** Source material **

(* ===== verification/DebugOps.v ===== *)
(** The operations of the debugger from end to end: what gdb asks for is done to the hart, and
    what it is told is true (gdbserver.cc with debug_rom.S, processor.cc and execute.cc). *)
From Stdlib Require Import Ascii String.
From S2P Require Import Prelude SoftPrim Encoding Decode Decoder Machine Csr Isa CsrProps Mmu Tlb Insns.
From S2P Require Import Safe InsnProps FetchProps Alu Control Step StepProps OrdMap Devices GdbAsm.
From S2P Require Import RingBuffer Gdb GdbOps GdbServer GdbProps DebugMode DebugInsn DebugRam DebugRom DebugProg DebugRun.

(** ** Sending registers *)

Lemma sends_xlen msg g g' : sends msg g g' -> gs_xlen g' = gs_xlen g.
Proof. intros [R _ _ _]. rewrite R. done. Qed.

Lemma length_hex_le j v : length (hex_le j v) = (2 * j)%nat.
Proof.
  revert v. induction j as [| j IH]; intros v; [done |]. unfold hex_le in *. cbn [bytes_of mbind list_bind].
  rewrite length_app, IH. cbn. lia.
Qed.

Section sender.
Context (xl : Z).

(** [c] sends [msg], whatever was sent before. *)
Definition sender (msg : list Z) (c : G unit) (w : platform) : Prop :=
  forall g, gs_xlen g = xl -> can_send (Z.of_nat (length msg)) g -> in_range 8 (running_checksum g) ->
  exists g', c g w = inl (tt, g', w) /\ sends msg g g' /\ running_checksum g' = u8 (running_checksum g + sum msg).

Lemma sum_app a b : sum (a ++ b) = sum a + sum b.
Proof. unfold sum. induction a as [| x a IH]; [done |]. cbn [app foldr]. rewrite IH. lia. Qed.

Lemma sender_send msg w : sender msg (send msg) w.
Proof. intros g _ Hc _. destruct (send_ok msg g w Hc) as (g' & E & S & C & _). by exists g'. Qed.

Lemma sender_bind m1 m2 c1 c2 w : sender m1 c1 w -> sender m2 c2 w -> sender (m1 ++ m2) (c1 ;; c2) w.
Proof.
  intros H1 H2 g Hx Hc Hr. rewrite length_app in Hc.
  destruct (H1 g Hx) as (g1 & E1 & S1 & C1); [destruct Hc; split; [done | lia] | done |].
  destruct (H2 g1) as (g2 & E2 & S2 & C2); [by rewrite (sends_xlen _ _ _ S1) | ..].
  { eapply (sends_room _ m1 g); [| done]. by replace (Z.of_nat (length m1) + Z.of_nat (length m2))
      with (Z.of_nat (length m1 + length m2)) by lia. }
  { rewrite C1. apply wrap_range. lia. }
  exists g2. split; [by rewrite (bind_ok _ _ _ _ _ _ _ E1) |]. split; [by eapply sends_trans |].
  rewrite C2, C1, sum_app. unfold wrap. rewrite Zplus_mod_idemp_l. f_equal. lia.
Qed.

Lemma hex2_low v : hex2 (v .& 0xff) = hex2 (u8 v).
Proof. f_equal. change 0xff with (2 ^ 8 - 1). by rewrite land_mask by lia. Qed.

Lemma sender_bytes n v w : sender (hex_le n v) (send_bytes n v) w.
Proof.
  revert v. induction n as [| n IH]; intros v.
  - intros g _ Hc Hr. exists g. split; [done |]. split; [| by rewrite Z.add_0_r, wrap_small by done].
    destruct Hc as [Hb _]. split; [by destruct g | done | by rewrite app_nil_r | done].
  - change (hex_le (S n) v) with (hex2 (u8 v) ++ hex_le n (v .>> 8)). cbn [send_bytes]. rewrite hex2_low.
    apply sender_bind; [apply sender_send | apply IH].
Qed.

Lemma bytes_of_u w n v : 8 * Z.of_nat n <= w -> hex_le n (wrap w v) = hex_le n v.
Proof. intros Hw. unfold hex_le. by rewrite bytes_of_wrap. Qed.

** Aim of the task **
Of the lines in the data, report each one containing the string "done".

** Output below **
(** The operations of the debugger from end to end: what gdb asks for is done to the hart, and
Proof. intros [R _ _ _]. rewrite R. done. Qed.
  revert v. induction j as [| j IH]; intros v; [done |]. unfold hex_le in *. cbn [bytes_of mbind list_bind].
Proof. unfold sum. induction a as [| x a IH]; [done |]. cbn [app foldr]. rewrite IH. lia. Qed.
  destruct (H1 g Hx) as (g1 & E1 & S1 & C1); [destruct Hc; split; [done | lia] | done |].
  { eapply (sends_room _ m1 g); [| done]. by replace (Z.of_nat (length m1) + Z.of_nat (length m2))
  - intros g _ Hc Hr. exists g. split; [done |]. split; [| by rewrite Z.add_0_r, wrap_small by done].
    destruct Hc as [Hb _]. split; [by destruct g | done | by rewrite app_nil_r | done].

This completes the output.